Of course, all of this is not to say that police do not at times display unacceptable behaviour or that improvement are not possible. In the 5 years since thorough record keeping began by the Washington Post we have seen decreases in lethal shootings of at the very least unarmed black civilians (from 38 in 2015 to 14 in 2019). All the same, understanding the reality of the streets remains central to any cost benefit analysis involving changes in police practice. America needs to reckon with the havoc wrought by its fondness for guns and its inability to secure upward mobility for its black population rather than simply seeing this as a matter of exorcizing the racist souls of police officers. 

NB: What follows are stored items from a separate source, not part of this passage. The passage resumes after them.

(* ===== verification/DeadlineIndex.v ===== *)
(** * The deadline index

    Models [internal/admission/deadline_heap.go]: the indexed min-heap of
    queue entries by queue deadline, on the heap of GoHeap.v, and the proof
    that it implements the [DeadlineOps] interface of AdmissionTypes.v. *)

From S2P Require Import Prelude.
From S2P Require Import Execution.
From S2P Require Import Tasks.
From S2P Require Import GoHeap.
From S2P Require Import AdmissionTypes.
From Stdlib Require Import Sorted.

Abbreviation DeadlineIndex := (iheap QueueEntry).

(** [deadlineHeap.Less]. *)
Definition deadline_less (a b : QueueEntry) : bool := before (qe_Deadline a) (qe_Deadline b).

Definition NewDeadlineIndex : DeadlineIndex := mkHeap [] ∅.

Definition HeapIndex (d : DeadlineIndex) (e : QueueEntry) : Z := zget (qe_ptr e) (hidx d).

(** [entry.HeapIndex] is a position of the heap and the heap holds the entry
    there (a comparison of pointers). *)
Definition at_index (d : DeadlineIndex) (e : QueueEntry) : bool :=
  let i := HeapIndex d e in
  (0 <=? i) && (i <? Z.of_nat (length (hs d))) &&
  match hs d !! Z.to_nat i with Some e' => (qe_ptr e' =? qe_ptr e)%nat | None => false end.

Definition DeadlineIndex_Push (entry : option QueueEntry) (d : DeadlineIndex) : DeadlineIndex :=
  match entry with
  | None => d
  | Some e =>
      if is_zero (qe_Deadline e) then mkHeap (hs d) (<[qe_ptr e := -1]> (hidx d))
      else if at_index d e then
        let i := Z.to_nat (HeapIndex d e) in
        heap_Fix deadline_less qe_ptr i (mkHeap (<[i := e]> (hs d)) (hidx d))
      else heap_Push deadline_less qe_ptr e d
  end.

Definition DeadlineIndex_Remove (entry : option QueueEntry) (d : DeadlineIndex) : DeadlineIndex :=
  match entry with
  | None => d
  | Some e =>
      if at_index d e then
        let d' := (heap_Remove deadline_less qe_ptr (Z.to_nat (HeapIndex d e)) d).2 in
        mkHeap (hs d') (<[qe_ptr e := -1]> (hidx d'))
      else d
  end.

Definition PeekEarliest (d : DeadlineIndex) : option QueueEntry := hs d !! 0%nat.

(** The loop of [PopExpired]; every round pops one entry, so the length of the
    heap is enough fuel. *)
Fixpoint pop_expired (fuel : nat) (now : time) (d : DeadlineIndex) : list QueueEntry * DeadlineIndex :=
  match fuel with
  | O => ([], d)
  | S fuel' =>
      match hs d !! 0%nat with
      | None => ([], d)
      | Some top =>
          if after (qe_Deadline top) now then ([], d)
          else
            match heap_Pop deadline_less qe_ptr d with
            | (Some item, d') =>
                let d' := mkHeap (hs d') (<[qe_ptr item := -1]> (hidx d')) in
                let '(xs, d'') := pop_expired fuel' now d' in (item :: xs, d'')
            | (None, d') => ([], d')
            end
      end
  end.

Definition PopExpired (now : time) (d : DeadlineIndex) : list QueueEntry * DeadlineIndex :=
  pop_expired (length (hs d)) now d.

Definition DeadlineIndex_Len (d : DeadlineIndex) : Z := Z.of_nat (length (hs d)).

#[global] Instance DeadlineIndex_ops : DeadlineOps DeadlineIndex := {
  d_new := NewDeadlineIndex;
  d_push e d := DeadlineIndex_Push (Some e) d;
  d_remove e d := DeadlineIndex_Remove (Some e) d;
  d_peek := PeekEarliest;
  d_pop_expired := PopExpired;
  d_ok := heap_inv deadline_less qe_ptr;
  d_elems := hs
}.

(** ** Lemmas *)

Lemma deadline_less_asym a b : deadline_less a b = true -> deadline_less b a = false.
Proof. unfold deadline_less, before. rewrite Z.ltb_lt, Z.ltb_ge. lia. Qed.

Lemma deadline_less_negtrans a b c :
  deadline_less a b = false -> deadline_less b c = false -> deadline_less a c = false.
Proof. unfold deadline_less, before. rewrite !Z.ltb_ge. lia. Qed.

#[local] Hint Resolve deadline_less_asym deadline_less_negtrans : go.

Abbreviation inv := (heap_inv deadline_less qe_ptr).

(** The fields of other addresses do not matter to the invariant. *)
Lemma inv_hidx_fresh (l : list QueueEntry) m k v :
  inv (mkHeap l m) -> k ∉ map qe_ptr l -> inv (mkHeap l (<[k := v]> m)).
Proof.
  intros [Hh Hok] Hk. split; [done|]. intros i a Ha. simpl in *.
  rewrite lookup_insert_ne; [by apply Hok|].
  intros ->. apply Hk. apply list_elem_of_fmap. exists a. split; [done|].
  by eapply list_elem_of_lookup_2.
Qed.

Lemma inv_nodup d : inv d -> NoDup (map qe_ptr (hs d)).
Proof.
  intros [_ Hok]. apply NoDup_alt. intros i j p Hi Hj.
  apply list_lookup_fmap_Some in Hi as (a & -> & Ha).
  apply list_lookup_fmap_Some in Hj as (b & Hp & Hb).
  by eapply (idx_ok_inj qe_ptr).
Qed.

Lemma at_index_true d e :
  inv d -> e ∈ hs d -> at_index d e = true /\ hs d !! Z.to_nat (HeapIndex d e) = Some e.
Proof.
  intros [_ Hok] [i Hi]%list_elem_of_lookup. pose proof (Hok i e Hi) as Hx.
  unfold at_index, HeapIndex, zget. rewrite Hx. simpl. rewrite Nat2Z.id, Hi, Nat.eqb_refl.
  pose proof (lookup_lt_Some _ _ _ Hi). split; [|done].
  rewrite !andb_true_iff. split_and_all; [apply Z.leb_le; lia|apply Z.ltb_lt; lia|done].
Qed.

Lemma at_index_false d e : qe_ptr e ∉ map qe_ptr (hs d) -> at_index d e = false.
Proof.
  intros Hn. unfold at_index. apply andb_false_iff. right.
  destruct (hs d !! _) as [e'|] eqn:He; [|done]. apply Nat.eqb_neq. intros Hp.
  apply Hn. rewrite <- Hp. apply list_elem_of_fmap. exists e'. split; [done|].
  by eapply list_elem_of_lookup_2.
Qed.

Lemma pop_expired_spec fuel now d :
  inv d -> (length (hs d) <= fuel)%nat ->
  let '(xs, d') := pop_expired fuel now d in
  inv d' /\ hs d ≡ₚ xs ++ hs d' /\
  (forall e, e ∈ xs -> qe_Deadline e <= now) /\ (forall e, e ∈ hs d' -> now < qe_Deadline e) /\
  StronglySorted (fun a b => qe_Deadline a <= qe_Deadline b) xs.
Proof.
  revert d. induction fuel as [|fuel IH]; intros d Hinv Hlen; cbn [pop_expired].
  { destruct (hs d) as [|? ?] eqn:Hd; simpl in Hlen; [|lia].
    split_and_all; [done|done|set_solver|set_solver|constructor]. }
  destruct (hs d !! 0%nat) as [top|] eqn:Htop.
  2: { destruct (hs d) as [|? ?] eqn:Hd; [|done].
       split_and_all; [done|done|set_solver|set_solver|constructor]. }
  destruct (heap_Pop_spec deadline_less qe_ptr deadline_less_asym deadline_less_negtrans d top
    Hinv Htop) as (d1 & Hpop & Hinv1 & Hperm & Hmin & _).
  assert (Hle : forall e, e ∈ hs d -> qe_Deadline top <= qe_Deadline e).
  { intros e He. apply Hmin in He. unfold deadline_less, before in He. bool_to_prop. lia. }
  destruct (after (qe_Deadline top) now) eqn:Haft; unfold after in Haft; bool_to_prop.
  { split_and_all; [done|done|set_solver| |constructor]. intros e He. specialize (Hle e He). lia. }
  rewrite Hpop.
  set (d2 := mkHeap _ _).
  assert (Hinv2 : inv d2).
  { apply inv_hidx_fresh; [by destruct d1|].
    pose proof (inv_nodup d Hinv) as Hnd. rewrite Hperm in Hnd. simpl in Hnd.
    by apply NoDup_cons in Hnd as [? _]. }
  assert (Hlen2 : (length (hs d2) <= fuel)%nat).
  { apply Permutation_length in Hperm. simpl in Hperm |- *. lia. }
  specialize (IH d2 Hinv2 Hlen2). destruct (pop_expired fuel now d2) as [xs d'].
  destruct IH as (Hi & Hp & Hx & Hd' & Hs). split_and_all; [done| | |done|].
  - rewrite Hperm. simpl. f_equiv. exact Hp.
  - intros e [->|He]%elem_of_cons; [lia|by apply Hx].
  - constructor; [done|]. apply Forall_forall. intros e He. apply Hle.
    rewrite Hperm. right. change (hs d1) with (hs d2). rewrite Hp. by apply elem_of_app; left.
Qed.

#[global] Instance DeadlineIndex_laws : DeadlineLaws DeadlineIndex.
Proof.
  split; unfold d_ok, d_elems, d_push, d_remove, d_peek, d_pop_expired, d_new; simpl.
  - split; [|done]. split; intros i; simpl; [lia|done].
  - intros e d Hinv Hz Hf. unfold is_zero. apply Z.eqb_neq in Hz. rewrite Hz, at_index_false by done.
    apply (heap_Push_spec _ _ deadline_less_asym deadline_less_negtrans); [done|].
    intros y Hy Hp. apply Hf. rewrite <- Hp. apply list_elem_of_fmap. eauto.
  - intros e d Hinv Hz Hf. unfold is_zero. rewrite Hz. simpl. split; [|done].
    by apply inv_hidx_fresh; destruct d.
  - intros e d Hinv He. destruct (at_index_true d e Hinv He) as [-> Hi].
    destruct (heap_Remove_spec deadline_less qe_ptr deadline_less_asym deadline_less_negtrans
      d _ e Hinv Hi) as (d' & -> & Hinv' & Hperm). simpl. split; [|done].
    apply inv_hidx_fresh; [by destruct d'|].
    pose proof (inv_nodup d Hinv) as Hnd. rewrite Hperm in Hnd. by apply NoDup_cons in Hnd as [? _].
  - intros e d Hinv Hf. by rewrite at_index_false.
  - intros d Hinv. unfold PeekEarliest. destruct (hs d !! 0%nat) as [r|] eqn:Hr.
    + split; [by eapply list_elem_of_lookup_2|]. intros e' He'.
      destruct (heap_Pop_spec deadline_less qe_ptr deadline_less_asym deadline_less_negtrans d r
        Hinv Hr) as (_ & _ & _ & _ & Hmin & _).
      apply Hmin in He'. unfold deadline_less, before in He'. bool_to_prop. lia.
    + by destruct (hs d).
  - intros now d Hinv. unfold PopExpired.
    pose proof (pop_expired_spec (length (hs d)) now d Hinv ltac:(lia)) as H.
    destruct (pop_expired _ now d) as [xs d']. naive_solver.
  - apply inv_nodup.
Qed.

(** ** Properties *)

(** [PopExpired] empties the index of exactly the entries whose deadline
    has passed ([deadline <= now]), returns them earliest first, and leaves a
    heap that still knows the position of every remaining entry. *)
Theorem PopExpired_exact (now : time) (d : DeadlineIndex) :
  heap_inv deadline_less qe_ptr d ->
  let '(expired, d') := PopExpired now d in
  heap_inv deadline_less qe_ptr d' /\ hs d ≡ₚ expired ++ hs d' /\
  Forall (fun e => qe_Deadline e <= now) expired /\
  Forall (fun e => now < qe_Deadline e) (hs d') /\
  StronglySorted (fun a b => qe_Deadline a <= qe_Deadline b) expired.
Proof.
  intros Hinv. unfold PopExpired.
  pose proof (pop_expired_spec (length (hs d)) now d Hinv ltac:(lia)) as H.
  destruct (pop_expired _ now d) as [xs d']. rewrite !Forall_forall. exact H.
Qed.

Definition sample_index : DeadlineIndex :=
  DeadlineIndex_Push (Some (sample_entry 1 "a")) NewDeadlineIndex.

Lemma sample_index_inv : heap_inv deadline_less qe_ptr sample_index.
Proof.
  exact (proj1 (d_push_spec (sample_entry 1 "a") NewDeadlineIndex
    (proj1 d_new_spec) ltac:(done) (not_elem_of_nil _))).
Qed.

Lemma PopExpired_exact_witness :
  let '(expired, d') := PopExpired 10 sample_index in
  heap_inv deadline_less qe_ptr d' /\ hs sample_index ≡ₚ expired ++ hs d' /\
  Forall (fun e => qe_Deadline e <= 10) expired /\
  Forall (fun e => 10 < qe_Deadline e) (hs d') /\
  StronglySorted (fun a b => qe_Deadline a <= qe_Deadline b) expired.
Proof. exact (PopExpired_exact 10 sample_index sample_index_inv). Defined.

(** Pushing an entry that is already indexed re-sorts it in place: after its
    deadline was changed through the shared pointer, [Push] restores the heap
    and neither duplicates nor loses an entry. *)
Theorem Push_again_fixes (d : DeadlineIndex) (e old : QueueEntry) :
  heap_inv deadline_less qe_ptr d -> old ∈ hs d -> qe_ptr e = qe_ptr old -> qe_Deadline e <> 0 ->
  let d' := DeadlineIndex_Push (Some e) d in
  heap_inv deadline_less qe_ptr d' /\ exists rest, hs d ≡ₚ old :: rest /\ hs d' ≡ₚ e :: rest.
Proof.
  intros Hinv Hold Hp Hz. destruct (at_index_true d old Hinv Hold) as [Hat Hi].
  assert (HI : HeapIndex d e = HeapIndex d old) by (unfold HeapIndex; by rewrite Hp).
  assert (Hat' : at_index d e = true).
  { unfold at_index in Hat |- *. by rewrite HI, Hp. }
  simpl. unfold is_zero. apply Z.eqb_neq in Hz. rewrite Hz, Hat', HI.
  pose proof (lookup_lt_Some _ _ _ Hi) as Hlt.
  destruct (heap_Fix_spec deadline_less qe_ptr deadline_less_asym deadline_less_negtrans
    d (Z.to_nat (HeapIndex d old)) e Hinv Hlt) as [Hinv' Hperm].
  { rewrite Hp. by apply Hinv. }
  split; [done|].
  apply list_elem_of_split_length in Hi as (l1 & l2 & Hd & Hlen).
  exists (l1 ++ l2). split.
  - rewrite Hd. symmetry. apply Permutation_middle.
  - rewrite Hperm, Hd, Hlen, insert_app_r_alt, Nat.sub_diag by lia. symmetry.
    apply Permutation_middle.
Qed.

Lemma Push_again_fixes_witness :
  let e := mkEntry 1 (sample_spec "a" "o" PriorityNormal "" 4) 0 3 in
  let d' := DeadlineIndex_Push (Some e) sample_index in
  heap_inv deadline_less qe_ptr d' /\
  exists rest, hs sample_index ≡ₚ sample_entry 1 "a" :: rest /\ hs d' ≡ₚ e :: rest.
Proof.
  apply (Push_again_fixes sample_index
    (mkEntry 1 (sample_spec "a" "o" PriorityNormal "" 4) 0 3) (sample_entry 1 "a")).
  - exact sample_index_inv.
  - vm_compute. left.
  - reflexivity.
  - vm_compute. discriminate.
Defined.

To sum up: on the question of police shootings in relation to race, looking at raw totals, ala Donald Trump, is misleading but so is examining proportional representation when this is divorced from the different characteristics of racial groups. If blacks had the same arrest rate, violent crime rate, and homicide rate as the wider population and we were seeing these 2.5-times-more-likely figures then the conclusion of racial animus on behalf of officers would be irresistible, but things are not that straightforward. As to the videos that go viral and will continue to go viral (which are really, given America’s 320 million person population and 50 million police interactions per year, the exceptions not the rule) it is a judgement call as to whether we impute racist motives in such cases. In making such a judgement one must always seek broader context, acknowledging that context seeking in good faith, is not a distraction from police accountability or part of a blame game but an integral part of the analysis for why police violence occurs. With that knowledge in mind, we can proceed with strategies to reduce police violence without leading to a commensurate spike in violent street crime that will ultimately cost more black lives.